Manganese MOF-derived ruthenium-doped MnxOy catalyst for enhanced oxygen evolution reaction and energy-efficient lead recovery

Abstract

Advanced, efficient, and eco-friendly technologies are essential for the safe recycling of spent lead-acid batteries for minimizing their environmental impact by mitigating toxic wastes and promoting resource sustainability by recovering valuable lead. Herein, we proposed a simple, zero-emission electrochemical strategy to recover metallic lead via the direct electrolysis of lead-acid batteries. Mn_xO_y@RuO₂ with a layered structure of stacked nanosheets was prepared via facile hydrothermal and annealing methods. Mn_xO_y@RuO₂ exhibited low overpotentials of 175 mV and 248 mV at a current density of 10 mA cm⁻² in 0.5 mol L⁻¹ H₂SO₄ and Pb(MSA)₂, respectively, showcasing its excellent OER activity.
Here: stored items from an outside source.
(* ===== verification/RingBuf.v ===== *)
(** The consumer side of the BPF ring buffer: src/lib/libbpf/src/ringbuf.c,
    the library code behind the [ring_buffer__*] calls of the XDP loader.

    The data area is mapped twice in a row, so a sample is contiguous even
    when it wraps; [rv_data] is that double mapping.  The kernel produces
    concurrently: the k-th shared access of a call sees the memory [W k c],
    where [c] is the consumer position released so far. *)
From S2P Require Import Prelude.

Definition BPF_RINGBUF_BUSY_BIT : Z := 2 ^ 31.
Definition BPF_RINGBUF_DISCARD_BIT : Z := 2 ^ 30.
Definition BPF_RINGBUF_HDR_SZ : Z := 8.
Definition INT_MAX : Z := 2 ^ 31 - 1.

Definition roundup_len (len : Z) : Z :=
  let len := u32 (Z.shiftl (u32 len) 2) in
  let len := Z.shiftr len 2 in
  let len := u32 (len + BPF_RINGBUF_HDR_SZ) in
  s32 (u32 (len + 7) / 8 * 8).

(** What an acquire load of the shared memory sees. *)
Record ring_view := { rv_data : list byte; rv_prod : Z }.

Record ring_result (S : Type) := { rr_ret : Z; rr_cons : Z; rr_state : S }.
Arguments rr_ret {S}.
Arguments rr_cons {S}.
Arguments rr_state {S}.
Arguments Build_ring_result {S}.

Section Process.
Context {S : Type}.
(** [r->sample_cb] with its context [s]: return code and new context. *)
Context (sample_cb : S -> list byte -> Z * S).
Context (mask : Z).
Context (W : nat -> Z -> ring_view).

(** Both loops of [ringbuf_process_ring] at one point of control: the test of
    the inner [while].  [cons_pos], [prod_pos] are the local variables,
    [consumer_pos] is the shared word, [k] counts the shared accesses. *)
Fixpoint ring_loop (fuel k : nat) (cons_pos prod_pos consumer_pos : Z) (got_new_data : bool)
    (cnt : Z) (s : S) : option (ring_result S) :=
  match fuel with
  | O => None
  | Datatypes.S fuel' =>
      if cons_pos <? prod_pos then
        let len_ptr := Z.land cons_pos mask in
        w ← load32 (rv_data (W k consumer_pos)) len_ptr;
        let len := s32 w in
        if c_true (Z.land (u32 len) BPF_RINGBUF_BUSY_BIT)
        then Some (Build_ring_result cnt consumer_pos s)
        else
          let cons_pos' := u64 (cons_pos + roundup_len len) in
          if Z.land (u32 len) BPF_RINGBUF_DISCARD_BIT =? 0 then
            sample ← bytes_at (rv_data (W k consumer_pos)) (len_ptr + BPF_RINGBUF_HDR_SZ)
                       (Z.to_nat len);
            let '(err, s') := sample_cb s sample in
            if err <? 0 then Some (Build_ring_result err cons_pos' s')
            else ring_loop fuel' (Datatypes.S k) cons_pos' prod_pos cons_pos' true (s64 (cnt + 1)) s'
          else ring_loop fuel' (Datatypes.S k) cons_pos' prod_pos cons_pos' true cnt s
      else if got_new_data
      then ring_loop fuel' (Datatypes.S k) cons_pos (rv_prod (W k consumer_pos)) consumer_pos false cnt s
      else Some (Build_ring_result cnt consumer_pos s)
  end.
Notably, the catalyst exhibited excellent stability for over 10 hours. The Mn_xO_y@RuO₂ catalyst during constant current electrolysis required an overpotential of only 375.6 mV at 25 mA cm⁻² to function, greatly reducing the precipitation of PbO₂. Mn_xO_y@RuO₂ facilitated high-efficiency oxygen evolution reaction using the lead MSA electrolyte, suppressing the PbO₂ formation and reducing the anode overpotential, making it an ideal anode material for energy-efficient lead recovery.